> [Exercise prompt] Repeat verbatim, and only, the lines of the data below, beginning at the line that contains "block handles, the" and stopping after the line that contains "(** The handle".

> [Information shown]
========

(* ===== verification/LdbFormat.v ===== *)
(** [include/leveldb/options.h], [port/port_stdcxx.h], [table/format.h]/[.cc]: options,
    block handles, the footer of a table and the reading of a block, with the class
    of files of [include/leveldb/env.h] that it uses. *)

From Stdlib Require Import ZArith Lia List String Bool.
From stdpp Require Import base list.
From S2P Require Import Prelude Base128 LdbBase LdbCoding LdbCrc32c LdbCrcProps LdbFilter.

(** ** Options *)

Inductive CompressionType := kNoCompression | kSnappyCompression.
Definition CompressionType_value (t : CompressionType) : Z := match t with kNoCompression => 0x0 | kSnappyCompression => 0x1 end.

(** The comparator is a class of its own; the environment and the logger are not part
    of the record. [block_cache] says that it is not null. *)
Record Options := mk_options {
  create_if_missing : bool;
  error_if_exists : bool;
  paranoid_checks : bool;
  write_buffer_size : Z;
  max_open_files : Z;
  block_cache : bool;
  block_size : Z;
  block_restart_interval : Z;
  max_file_size : Z;
  compression : CompressionType;
  reuse_logs : bool;
  filter_policy : option FilterPolicy
}.

Definition default_Options : Options :=
  mk_options false false false (4 * 1024 * 1024) 1000 false (4 * 1024) 16 (2 * 1024 * 1024) kSnappyCompression false None.

Record ReadOptions := mk_read_options { verify_checksums : bool; fill_cache : bool }.
Definition default_ReadOptions : ReadOptions := mk_read_options false true.

(** ** Snappy, which is not built in: [HAVE_SNAPPY] is not defined *)

Definition Snappy_Compress (input : Slice) : option (list Z) := None.
Definition Snappy_GetUncompressedLength (input : Slice) : option Z := None.
Definition Snappy_Uncompress (input : Slice) : option (list Z) := None.

(** ** [BlockHandle] *)

Record BlockHandle := mk_handle { bh_offset : Z; bh_size : Z }.
Definition new_BlockHandle : BlockHandle := mk_handle (u64 (Z.lnot 0)) (u64 (Z.lnot 0)).
Definition kMaxEncodedLength : Z := 10 + 10.

(** Asserted: both members are set. *)
Definition handle_EncodeTo (h : BlockHandle) (dst : list Z) : list Z :=
  PutVarint64 (PutVarint64 dst (bh_offset h)) (bh_size h).

(** The handle and the input afterwards; the offset is set before the size is read. *)
Definition handle_DecodeFrom (h : BlockHandle) (input : Slice) : Status * BlockHandle * Slice :=
  let bad h input := (Corruption (literal "bad block handle") [], h, input) in
  match GetVarint64 input with
  | Some (offset, input) =>
      match GetVarint64 input with
      | Some (size, input) => (OK, mk_handle offset size, input)
      | None => bad (mk_handle offset (bh_size h)) input
      end
  | None => bad h input
  end.

(** ** [Footer] *)

Record Footer := mk_footer { metaindex_handle_ : BlockHandle; index_handle_ : BlockHandle }.
Definition new_Footer : Footer := mk_footer new_BlockHandle new_BlockHandle.
Definition kEncodedLength : Z := 2 * kMaxEncodedLength + 8.
Definition kTableMagicNumber : Z := 0xdb4775248b80fb57.
Definition kBlockTrailerSize : Z := 5.

(** [std::string::resize] *)
Definition resize (n : Z) (s : list Z) : list Z := take (Z.to_nat n) s ++ repeat 0 (Z.to_nat (n - size s)).

(** Asserted: [dst] was empty. *)
Definition footer_EncodeTo (f : Footer) (dst : list Z) : list Z :=
  let dst := handle_EncodeTo (metaindex_handle_ f) dst in
  let dst := handle_EncodeTo (index_handle_ f) dst in
  let dst := resize (2 * kMaxEncodedLength) dst in
  let dst := PutFixed32 dst (u32 (Z.land kTableMagicNumber 0xffffffff)) in
  PutFixed32 dst (u32 (Z.shiftr kTableMagicNumber 32)).

(** [None] reads behind the input. *)
Definition footer_DecodeFrom (f : Footer) (input : Slice) : option (Status * Footer * Slice) :=
  let magic_ptr := drop (Z.to_nat (kEncodedLength - 8)) input in
  magic_lo ← DecodeFixed32 magic_ptr;
  magic_hi ← DecodeFixed32 (drop 4 magic_ptr);
  let magic := Z.lor (u64 (Z.shiftl magic_hi 32)) magic_lo in
  if negb (magic =? kTableMagicNumber) then Some (Corruption (literal "not an sstable (bad magic number)") [], f, input)
  else
    let '(result, metaindex, input') := handle_DecodeFrom (metaindex_handle_ f) input in
    if ok result then
      let '(result, index, input') := handle_DecodeFrom (index_handle_ f) input' in
      Some (result, mk_footer metaindex index, if ok result then drop 8 magic_ptr else input')
    else Some (result, mk_footer metaindex (index_handle_ f), input').

(** ** [RandomAccessFile] *)

(** The status, the bytes, and whether they are in the caller's scratch space. *)
Class RandomAccessFile (F : Type) := { ra_Read : F -> Z -> Z -> Status * Slice * bool }.

(** What [env.h] promises when there is no I/O error. *)
Class RandomAccessFileLaws {F} (R : RandomAccessFile F) := {
  ra_contents : F -> list Z;
  ra_Read_contents f offset n : 0 <= offset -> 0 <= n ->
    exists scratch, ra_Read f offset n = (OK, take (Z.to_nat n) (drop (Z.to_nat offset) (ra_contents f)), scratch)
}.

(** ** [ReadBlock] *)

Record BlockContents := mk_contents { bc_data : Slice; cachable : bool; heap_allocated : bool }.

Section ReadBlock.
Context {F : Type} {R : RandomAccessFile F}.

(** The status and the contents; [None] reads outside of what was read. *)
Definition ReadBlock (file : F) (options : ReadOptions) (handle : BlockHandle) : option (Status * BlockContents) :=
  let failed s := Some (s, mk_contents [] false false) in
  let n := bh_size handle in
  let '(s, contents, in_buf) := ra_Read file (bh_offset handle) (u64 (n + kBlockTrailerSize)) in
  if negb (ok s) then failed s
  else if negb (size contents =? u64 (n + kBlockTrailerSize)) then failed (Corruption (literal "truncated block read") [])
  else
    let data := contents in
    valid ← (if verify_checksums options then
               stored ← DecodeFixed32 (drop (Z.to_nat (n + 1)) data);
               if size data <? n + 1 then None
               else Some (Value (take (Z.to_nat (n + 1)) data) =? Unmask stored)
             else Some true);
    if negb valid then failed (Corruption (literal "block checksum mismatch") [])
    else
      type ← data !! Z.to_nat n;
      if s8 type =? CompressionType_value kNoCompression then
        Some (OK, mk_contents (take (Z.to_nat n) data) (in_buf : bool) in_buf)
      else if s8 type =? CompressionType_value kSnappyCompression then
        match Snappy_GetUncompressedLength (take (Z.to_nat n) data) with
        | None => failed (Corruption (literal "corrupted compressed block contents") [])
        | Some _ =>
            match Snappy_Uncompress (take (Z.to_nat n) data) with
            | None => failed (Corruption (literal "corrupted compressed block contents") [])
            | Some ubuf => Some (OK, mk_contents ubuf true true)
            end
        end
      else failed (Corruption (literal "bad block type") []).
End ReadBlock.

(** ** Round trips *)

Definition handle_ok (h : BlockHandle) : Prop := 0 <= bh_offset h < 2 ^ 64 /\ 0 <= bh_size h < 2 ^ 64.
Definition handle_bytes (h : BlockHandle) : list Z := varint_bytes (bh_offset h) ++ varint_bytes (bh_size h).

Lemma handle_EncodeTo_app h dst : handle_ok h -> handle_EncodeTo h dst = dst ++ handle_bytes h.
Proof. intros [Ho Hs]. unfold handle_EncodeTo, handle_bytes. rewrite !PutVarint64_app by done. by rewrite app_assoc. Qed.

Lemma handle_DecodeFrom_of h0 h rest : handle_ok h -> handle_DecodeFrom h0 (handle_bytes h ++ rest) = (OK, h, rest).
Proof.
  intros [Ho Hs]. unfold handle_DecodeFrom, handle_bytes. rewrite <- app_assoc, GetVarint64_of by done.
  rewrite GetVarint64_of by done. by destruct h.
Qed.

Lemma size_handle_bytes h : handle_ok h -> 0 <= size (handle_bytes h) <= kMaxEncodedLength.
Proof.
  intros [Ho Hs]. unfold handle_bytes. rewrite size_app. unfold size.
  pose proof (varint_bytes_spec _ Ho) as (_ & _ & H1). pose proof (varint_bytes_spec _ Hs) as (_ & _ & H2). unfold kMaxEncodedLength. lia.
Qed.

Definition footer_bytes (f : Footer) : list Z := footer_EncodeTo f [].

Lemma footer_bytes_split f : handle_ok (metaindex_handle_ f) -> handle_ok (index_handle_ f) ->
  exists padding, footer_bytes f = handle_bytes (metaindex_handle_ f) ++ handle_bytes (index_handle_ f) ++ padding ++
    EncodeFixed32 (u32 (Z.land kTableMagicNumber 0xffffffff)) ++ EncodeFixed32 (u32 (Z.shiftr kTableMagicNumber 32)) /\
    size (handle_bytes (metaindex_handle_ f)) + size (handle_bytes (index_handle_ f)) + size padding = 2 * kMaxEncodedLength.
Proof.
  intros Hm Hi. pose proof (size_handle_bytes _ Hm). pose proof (size_handle_bytes _ Hi). unfold footer_bytes, footer_EncodeTo, PutFixed32.
  rewrite !handle_EncodeTo_app by done. cbn [app]. unfold resize.
  set (h := handle_bytes (metaindex_handle_ f) ++ handle_bytes (index_handle_ f)).
  assert (Hh : size h = size (handle_bytes (metaindex_handle_ f)) + size (handle_bytes (index_handle_ f))) by (unfold h; by rewrite size_app).
  rewrite (take_ge h) by (unfold size in *; lia). eexists (repeat 0 (Z.to_nat (2 * kMaxEncodedLength - size h))). split; [unfold h; by rewrite <- !app_assoc|].
  unfold size at 3. rewrite repeat_length. lia.
Qed.

Lemma footer_DecodeFrom_of f0 f : handle_ok (metaindex_handle_ f) -> handle_ok (index_handle_ f) ->
  size (footer_bytes f) = kEncodedLength /\ footer_DecodeFrom f0 (footer_bytes f) = Some (OK, f, []).
Proof.
  intros Hm Hi. destruct (footer_bytes_split f Hm Hi) as (padding & -> & Hsz).
  set (lo := EncodeFixed32 (u32 (Z.land kTableMagicNumber 0xffffffff))). set (hi := EncodeFixed32 (u32 (Z.shiftr kTableMagicNumber 32))).
  assert (Hlo : size lo = 4) by apply size_EncodeFixed32. assert (Hhi : size hi = 4) by apply size_EncodeFixed32.
  split; [rewrite !size_app; unfold kEncodedLength; lia|]. unfold footer_DecodeFrom.
  assert (Hd : drop (Z.to_nat (kEncodedLength - 8)) (handle_bytes (metaindex_handle_ f) ++ handle_bytes (index_handle_ f) ++ padding ++ lo ++ hi) = lo ++ hi).
  { replace (kEncodedLength - 8) with (size (handle_bytes (metaindex_handle_ f) ++ handle_bytes (index_handle_ f) ++ padding)) by (rewrite !size_app; unfold kEncodedLength; lia).
    rewrite !app_assoc. rewrite <- (app_assoc _ lo hi). apply drop_size_app. }
  assert (Hdlo : DecodeFixed32 (lo ++ hi) = Some (u32 (Z.land kTableMagicNumber 0xffffffff))) by (apply DecodeFixed32_of; vm_compute; split; congruence).
  assert (Hdhi : DecodeFixed32 hi = Some (u32 (Z.shiftr kTableMagicNumber 32))).
  { rewrite <- (app_nil_r hi). apply DecodeFixed32_of. vm_compute. split; congruence. }
  rewrite Hd, Hdlo. cbn [mbind option_bind].
  replace (drop 4 (lo ++ hi)) with hi by (replace 4%nat with (Z.to_nat (size lo)) by (by rewrite Hlo); by rewrite drop_size_app).
  rewrite Hdhi. cbn [mbind option_bind].
  change (Z.lor (u64 (Z.shiftl (u32 (Z.shiftr kTableMagicNumber 32)) 32)) (u32 (Z.land kTableMagicNumber 0xffffffff)) =? kTableMagicNumber) with true. cbn [negb].
  rewrite handle_DecodeFrom_of by done. cbv iota beta. rewrite handle_DecodeFrom_of by done. cbv iota beta.
  assert (Hrest : drop 8 (lo ++ hi) = []) by (apply drop_ge; rewrite length_app; unfold size in Hlo, Hhi; lia).
  rewrite Hrest. by destruct f.
Qed.

(** What [WriteRawBlock] stores for a block that is not compressed. *)
Definition stored_block (c : Slice) : list Z :=
  c ++ [CompressionType_value kNoCompression] ++ EncodeFixed32 (Mask (Extend (Value c) [CompressionType_value kNoCompression])).

Lemma size_stored_block c : size (stored_block c) = size c + kBlockTrailerSize.
Proof. unfold stored_block. rewrite !size_app, size_EncodeFixed32. change (size [CompressionType_value kNoCompression]) with 1. unfold kBlockTrailerSize. lia. Qed.

Section ReadStored.
Context {F : Type} {R : RandomAccessFile F} {RL : RandomAccessFileLaws R}.

Lemma ReadBlock_of file options h before c rest :
  ra_contents file = before ++ stored_block c ++ rest -> bh_offset h = size before -> bh_size h = size c ->
  Forall byte c -> size c + 5 < 2 ^ 64 ->
  exists own, ReadBlock file options h = Some (OK, mk_contents c own own).
Proof.
  intros Hc Ho Hs Hb Hsz. pose proof (size_nonneg before). pose proof (size_nonneg c). unfold ReadBlock. rewrite Ho, Hs. unfold kBlockTrailerSize. rewrite uwrap_small by lia.
  destruct (ra_Read_contents file (size before) (size c + 5) ltac:(lia) ltac:(lia)) as [own ->].
  set (trailer := [CompressionType_value kNoCompression] ++ EncodeFixed32 (Mask (Extend (Value c) [CompressionType_value kNoCompression]))).
  assert (Hst : stored_block c = c ++ trailer) by done.
  assert (Htr : size trailer = 5) by (unfold trailer; rewrite size_app, size_EncodeFixed32; done).
  assert (Hdata : take (Z.to_nat (size c + 5)) (drop (Z.to_nat (size before)) (ra_contents file)) = c ++ trailer).
  { rewrite Hc, drop_size_app, Hst. rewrite <- Htr, <- size_app. apply take_size_app. }
  rewrite Hdata. cbn [ok negb]. rewrite size_app, Htr, Z.eqb_refl. cbn [negb].
  exists own.
  assert (Hvalid : (if verify_checksums options then
      stored ← DecodeFixed32 (drop (Z.to_nat (size c + 1)) (c ++ trailer));
      if size c + 5 <? size c + 1 then None else Some (Value (take (Z.to_nat (size c + 1)) (c ++ trailer)) =? Unmask stored)
    else Some true) = Some true).
  { destruct (verify_checksums options); [|done]. unfold trailer. rewrite !app_assoc.
    replace (size c + 1) with (size (c ++ [CompressionType_value kNoCompression])) by (rewrite size_app; done).
    rewrite drop_size_app, take_size_app, <- (app_nil_r (EncodeFixed32 _)), DecodeFixed32_of by apply Mask_word32. cbn [mbind option_bind].
    rewrite size_app. change (size [CompressionType_value kNoCompression]) with 1. destruct (Z.ltb_spec (size c + 5) (size c + 1)); [lia|].
    assert (Hw : word32 0) by done. assert (Hty : Forall byte [CompressionType_value kNoCompression]) by (repeat constructor; unfold byte; cbn; lia).
    pose proof (Extend_word32 0 c Hw Hb) as Hw1. fold (Value c) in Hw1. rewrite Unmask_Mask by (by apply Extend_word32).
    unfold Value. rewrite Extend_app by done. by rewrite Z.eqb_refl. }
  rewrite Hvalid. cbn [mbind option_bind negb].
  assert (Htype : (c ++ trailer) !! Z.to_nat (size c) = Some (CompressionType_value kNoCompression)).
  { unfold size. rewrite Nat2Z.id, lookup_app_r by lia. by rewrite Nat.sub_diag. }
  rewrite Htype. cbn [mbind option_bind]. change (s8 (CompressionType_value kNoCompression) =? CompressionType_value kNoCompression) with true. cbv iota.
  by rewrite take_size_app.
Qed.

(** The size of a handle that was read from a file is not checked before the length of
    the trailer is added: it wraps around, nothing is read, and the type byte is looked
    for outside of the buffer. *)
Lemma ReadBlock_wraps file offset : 0 <= offset ->
  ReadBlock file default_ReadOptions (mk_handle offset (2 ^ 64 - 5)) = None.
Proof.
  intros Ho. unfold ReadBlock. cbn [bh_size bh_offset]. change (u64 (2 ^ 64 - 5 + kBlockTrailerSize)) with 0.
  destruct (ra_Read_contents file offset 0 Ho ltac:(lia)) as [own ->]. change (Z.to_nat 0) with 0%nat. rewrite take_0. cbn [ok negb verify_checksums default_ReadOptions mbind option_bind].
  by rewrite lookup_nil.
Qed.
End ReadStored.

========

> [Response area]
    block handles, the footer of a table and the reading of a block, with the class
    of files of [include/leveldb/env.h] that it uses. *)

From Stdlib Require Import ZArith Lia List String Bool.
From stdpp Require Import base list.
From S2P Require Import Prelude Base128 LdbBase LdbCoding LdbCrc32c LdbCrcProps LdbFilter.

(** ** Options *)

Inductive CompressionType := kNoCompression | kSnappyCompression.
Definition CompressionType_value (t : CompressionType) : Z := match t with kNoCompression => 0x0 | kSnappyCompression => 0x1 end.

(** The comparator is a class of its own; the environment and the logger are not part
    of the record. [block_cache] says that it is not null. *)
Record Options := mk_options {
  create_if_missing : bool;
  error_if_exists : bool;
  paranoid_checks : bool;
  write_buffer_size : Z;
  max_open_files : Z;
  block_cache : bool;
  block_size : Z;
  block_restart_interval : Z;
  max_file_size : Z;
  compression : CompressionType;
  reuse_logs : bool;
  filter_policy : option FilterPolicy
}.

Definition default_Options : Options :=
  mk_options false false false (4 * 1024 * 1024) 1000 false (4 * 1024) 16 (2 * 1024 * 1024) kSnappyCompression false None.

Record ReadOptions := mk_read_options { verify_checksums : bool; fill_cache : bool }.
Definition default_ReadOptions : ReadOptions := mk_read_options false true.

(** ** Snappy, which is not built in: [HAVE_SNAPPY] is not defined *)

Definition Snappy_Compress (input : Slice) : option (list Z) := None.
Definition Snappy_GetUncompressedLength (input : Slice) : option Z := None.
Definition Snappy_Uncompress (input : Slice) : option (list Z) := None.

(** ** [BlockHandle] *)

Record BlockHandle := mk_handle { bh_offset : Z; bh_size : Z }.
Definition new_BlockHandle : BlockHandle := mk_handle (u64 (Z.lnot 0)) (u64 (Z.lnot 0)).
Definition kMaxEncodedLength : Z := 10 + 10.

(** Asserted: both members are set. *)
Definition handle_EncodeTo (h : BlockHandle) (dst : list Z) : list Z :=
  PutVarint64 (PutVarint64 dst (bh_offset h)) (bh_size h).

(** The handle and the input afterwards; the offset is set before the size is read. *)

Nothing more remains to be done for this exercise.